According to Michael Britt, director, maintenance & engineering of UPS Ground Fleet, another challenge to utilizing alternative fuel vehicles is the validation. For instance, food and beverage companies may be less apt to switch to a different trucking system, even though there really isn’t a huge difference in technology compared to diesel.

“These engines share about 80 to 90 percent of the same components to its diesel counterparts,” confirms Andy Douglas, national sales manager for specialty markets at Kenworth. “They’ve just been changed to be able to operate on natural gas.”

Recently, Sunny Delight Beverages Co. deployed CNG vehicles in Southern California with the help of Transplace, which had completed a transportation plan to help with the company’s sustainability initiatives. Sunny Delight estimated a savings of 400,000 gallons of diesel fuel in 2012 due to switching to CNG vehicles.

To help facilitate the transition to alternative fuel vehicles, PeopleNet has introduced a telematics tool that provides engine reporting for CNG and LNG vehicles, which allows fleet operators to accurately compare fuel use and efficiency for diesel and alternative fuel vehicles in their fleet.

“We’re basically converting the equivalent of natural gas into diesel gallons so that fleet operators can truly analyze how effective their vehicles are, which allows them to make better decisions about the actual efficiency rather than guessing if they’re seeing some improvements,” says Rick Ochsendorf, senior vice president, operations and product management at PeopleNet.

The PeopleNet system will translate the data set of pounds of compressed or liquid gas to Diesel Equivalent Gallons, giving fleet managers a tool they can use to compare performance and forecast savings.

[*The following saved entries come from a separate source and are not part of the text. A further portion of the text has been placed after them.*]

(** * The recommendation engine of the life-insurance service

    A shallow embedding of [backend/src/services/recommendationService.ts].
    JavaScript numbers are IEEE-754 binary64 values; they are modelled with
    the kernel's executable specification of floating-point arithmetic
    ([SpecFloat], round-to-nearest-even), so every arithmetic step of the
    service is the step the runtime performs. *)

From Stdlib Require Import ZArith Lia Bool List String Ascii DecimalString.
From Stdlib Require Import Floats.SpecFloat.
Import ListNotations.

Local Open Scope Z_scope.

(** ** JavaScript numbers *)

Module Num.

Definition prec : Z := 53.
Definition emax : Z := 1024.

Definition number : Type := spec_float.

Definition NaN : number := S754_nan.

(** The Number nearest to an integer (numeric literals such as [10000]). *)
Definition ofZ (z : Z) : number := binary_normalize prec emax z 0 false.

Definition mul (x y : number) : number := SFmul prec emax x y.
Definition add (x y : number) : number := SFadd prec emax x y.
Definition sub (x y : number) : number := SFsub prec emax x y.
Definition div (x y : number) : number := SFdiv prec emax x y.

(** A decimal literal [n / d] with [d] a power of ten, such as [1.2 = 12/10]:
    the Number nearest to the rational, which is what correctly rounded
    division of the two exactly representable integers yields. *)
Definition decimal (n d : Z) : number := div (ofZ n) (ofZ d).

(** [<], [>], [<=] and [===] on Numbers; every comparison with NaN is false. *)
Definition ltb (x y : number) : bool := SFltb x y.
Definition gtb (x y : number) : bool := SFltb y x.
Definition leb (x y : number) : bool := SFleb x y.
Definition eqb (x y : number) : bool := SFeqb x y.

Definition is_nan (x : number) : bool :=
  match x with S754_nan => true | _ => false end.

Definition is_neg_zero (x : number) : bool :=
  match x with S754_zero true => true | _ => false end.

(** [Math.max] and [Math.min] of two arguments (ECMA-262, 21.3.2.24/25):
    NaN if either argument is NaN, and [+0] counts as larger than [-0]. *)
Definition Math_max (x y : number) : number :=
  if is_nan x || is_nan y then NaN
  else match SFcompare x y with
       | Some Lt => y
       | Some Gt => x
       | _ => if is_neg_zero x then y else x
       end.

Definition Math_min (x y : number) : number :=
  if is_nan x || is_nan y then NaN
  else match SFcompare x y with
       | Some Lt => x
       | Some Gt => y
       | _ => if is_neg_zero y then y else x
       end.
Lemma contains_refl (s : string) : contains s s = true.
Proof. rewrite contains_unfold, HasPrefix_refl. reflexivity. Qed.

Lemma contains_append_trans (n p s : string) :
  contains n s = true -> contains n (p +:+ s) = true.
Proof.
  intros H. induction p as [|a p IH]; [exact H|].
  change (String a p +:+ s) with (String a (p +:+ s)).
  rewrite contains_unfold, IH. apply orb_true_r.
Qed.

Lemma contains_append_r (p s : string) : contains s (p +:+ s) = true.
Proof. apply contains_append_trans, contains_refl. Qed.

Lemma Unwrap_Errorf_w (prefix : string) (err : error) :
  Unwrap (Errorf_w prefix err) = Some err.
Proof. reflexivity. Qed.


(** ** The two [Write] methods *)

Section Properties.

Context {Context TLSConfig ProxyParams : Type}.
Variable ProxyParams_zero : ProxyParams.
Variable E : Env Context TLSConfig ProxyParams.

Local Abbreviation world := (World TLSConfig ProxyParams).

Lemma rawConn_Write_failure (conn : rawConn) (packet : Packet) (w : world) b err :
  Serialize packet (buf conn) = (b, Some err) ->
  rawConn_Write E conn packet w =
    (mkRawConn (PacketConn conn) b (target conn),
     (0, Some (Errorf_w "error serializing packet: " err)), w).
Proof. intros H. unfold rawConn_Write. rewrite H. reflexivity. Qed.

Lemma rawConn_Write_success (conn : rawConn) (packet : Packet) (w : world) b :
  Serialize packet (buf conn) = (b, None) ->
  rawConn_Write E conn packet w =
    (mkRawConn (PacketConn conn) b (target conn),
     os_WriteTo E (trace w) (PacketConn conn) (Bytes b) (IP packet),
     emit (EvWriteTo (PacketConn conn) (Bytes b) (IP packet)) w).
Proof.
  intros H. unfold rawConn_Write, PacketConn_WriteTo. rewrite H.
  destruct (os_WriteTo E _ _ _ _); reflexivity.
Qed.

Lemma netConn_Write_failure (conn : netConn TLSConfig) (packet : Packet) (w : world) b err :
  Serialize packet (nbuf conn) = (b, Some err) ->
  netConn_Write E conn packet w =
    (mkNetConn (nConn conn) b (ntarget conn),
     (0, Some (Errorf_w "error serializing packet: " err)), w).
Proof. intros H. unfold netConn_Write. rewrite H. reflexivity. Qed.

Lemma netConn_Write_success (conn : netConn TLSConfig) (packet : Packet) (w : world) b :
  Serialize packet (nbuf conn) = (b, None) ->
  netConn_Write E conn packet w =
    (mkNetConn (nConn conn) b (ntarget conn),
     os_Write E (trace w) (nConn conn) (Bytes b),
     emit (EvWrite (nConn conn) (Bytes b)) w).
Proof.
  intros H. unfold netConn_Write, Conn_Write. rewrite H.
  destruct (os_Write E _ _ _); reflexivity.
Qed.

(** A [Write] never touches the socket or the target of its connection. *)
Lemma rawConn_Write_keeps (conn : rawConn) (packet : Packet) (w : world) :
  PacketConn (rawConn_Write E conn packet w).1.1 = PacketConn conn /\
  target (rawConn_Write E conn packet w).1.1 = target conn.
Proof.
  destruct (Serialize packet (buf conn)) as [b [err|]] eqn:H.
  - rewrite (rawConn_Write_failure _ _ _ _ _ H). split; reflexivity.
  - rewrite (rawConn_Write_success _ _ _ _ H). split; reflexivity.
Qed.

Lemma netConn_Write_keeps (conn : netConn TLSConfig) (packet : Packet) (w : world) :
  nConn (netConn_Write E conn packet w).1.1 = nConn conn /\
  ntarget (netConn_Write E conn packet w).1.1 = ntarget conn.
Proof.
  destruct (Serialize packet (nbuf conn)) as [b [err|]] eqn:H.
  - rewrite (netConn_Write_failure _ _ _ _ _ H). split; reflexivity.
  - rewrite (netConn_Write_success _ _ _ _ H). split; reflexivity.
Qed.

Lemma rawConn_calls_keeps (cs : list Call) (conn : rawConn) (w : world) :
  PacketConn (rawConn_calls E cs conn w).1 = PacketConn conn /\
  target (rawConn_calls E cs conn w).1 = target conn.
Proof.
  revert conn w. induction cs as [|[packet|b] cs IH]; intros conn w; simpl.
  - split; reflexivity.
  - pose proof (rawConn_Write_keeps conn packet w) as [Hs Ht].
    destruct (rawConn_Write E conn packet w) as [[conn' r] w']. simpl in Hs, Ht.
    destruct (IH conn' w') as [IHs IHt]. split; congruence.
  - apply IH.
Qed.

Lemma netConn_calls_keeps (cs : list Call) (conn : netConn TLSConfig) (w : world) :
  nConn (netConn_calls E cs conn w).1 = nConn conn /\
  ntarget (netConn_calls E cs conn w).1 = ntarget conn.
Proof.
  revert conn w. induction cs as [|[packet|b] cs IH]; intros conn w; simpl.
  - split; reflexivity.
  - pose proof (netConn_Write_keeps conn packet w) as [Hs Ht].
    destruct (netConn_Write E conn packet w) as [[conn' r] w']. simpl in Hs, Ht.
    destruct (IH conn' w') as [IHs IHt]. split; congruence.
  - unfold netConn_Read, Conn_Read.
    destruct (os_Read E _ _ _) as [[n err] data]. apply IH.
Qed.

(** ** Opening a connection *)

Lemma openRawConn_failure (c : rawConnConfig) (w : world) err :
  os_ListenPacket E (trace w) (Name c) (rawAddress c) = Some err ->
  openRawConn E c w = (None, Some err, emit (EvListenPacket (Name c) (rawAddress c)) w).
Proof. intros H. unfold openRawConn, net_ListenPacket. rewrite H. reflexivity. Qed.

Lemma openRawConn_success (c : rawConnConfig) (w : world) :
  os_ListenPacket E (trace w) (Name c) (rawAddress c) = None ->
  openRawConn E c w =
    (Some (mkRawConn (opened w) NewSerializeBuffer (Name c +:+ "://" +:+ rawAddress c)),
     None,
     mkWorld (trace w ++ [EvListenPacket (Name c) (rawAddress c)]) (S (opened w))).
Proof. intros H. unfold openRawConn, net_ListenPacket. rewrite H. reflexivity. Qed.

Lemma openNetConn_dial_failure ctx (c : netConnConfig TLSConfig ProxyParams) proxy (w : world) err :
  os_Dial E (trace w) ctx (NonNilOrDefault proxy ProxyParams_zero)
    (Protocol c) (Protocol c) (Address c) = Some err ->
  openNetConn ProxyParams_zero E ctx c proxy w =
    (None, Some err,
     emit (EvDial (NonNilOrDefault proxy ProxyParams_zero) (Protocol c) (Protocol c) (Address c)) w).
Proof. intros H. unfold openNetConn, GetProxyFunc. rewrite H. reflexivity. Qed.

“Without this conversion data, we’d be hard-pressed to handle these time consuming calculations,” remarks Mike DelBovo, president of Saddle Creek Logistics Services (formerly Saddle Creek Corp.), which is buying 40 natural gas trucks this year and more next year. “And moving forward, we’ll need to continue comparing drivers’ and vehicles’ MPG performance in our mixed-vehicle fleet.”

As an extra incentive, about a dozen or so states have created tax breaks for alternative fuel vehicles like CNG, says PeopleNet’s Ochsendorf. “This is another benefit that many people probably aren’t aware of.”

In the meantime, the American Trucking Associations (ATA) says state fuel tax administrators are being faced with a new challenge: how to tax CNG and LNG.


Building Out the CNG/LNG Network

Clean Energy Fuels has sealed a deal with Pilot Flying J truck stops to install CNG/LNG pumps at 150 of 450 locations in the next two years.

• Atlanta Gas Light Company has received qualified proposals from the city of Atlanta and seven commercial operators to open as many as 9 new CNG fueling stations throughout Georgia. The first stations could be open by mid-2013.

• Utility owner Questar is building and refurbishing CNG stations along I-15 in Utah, including some with a “fast fill” capability that can pump the equivalent of 8 gallons in less than 3 minutes.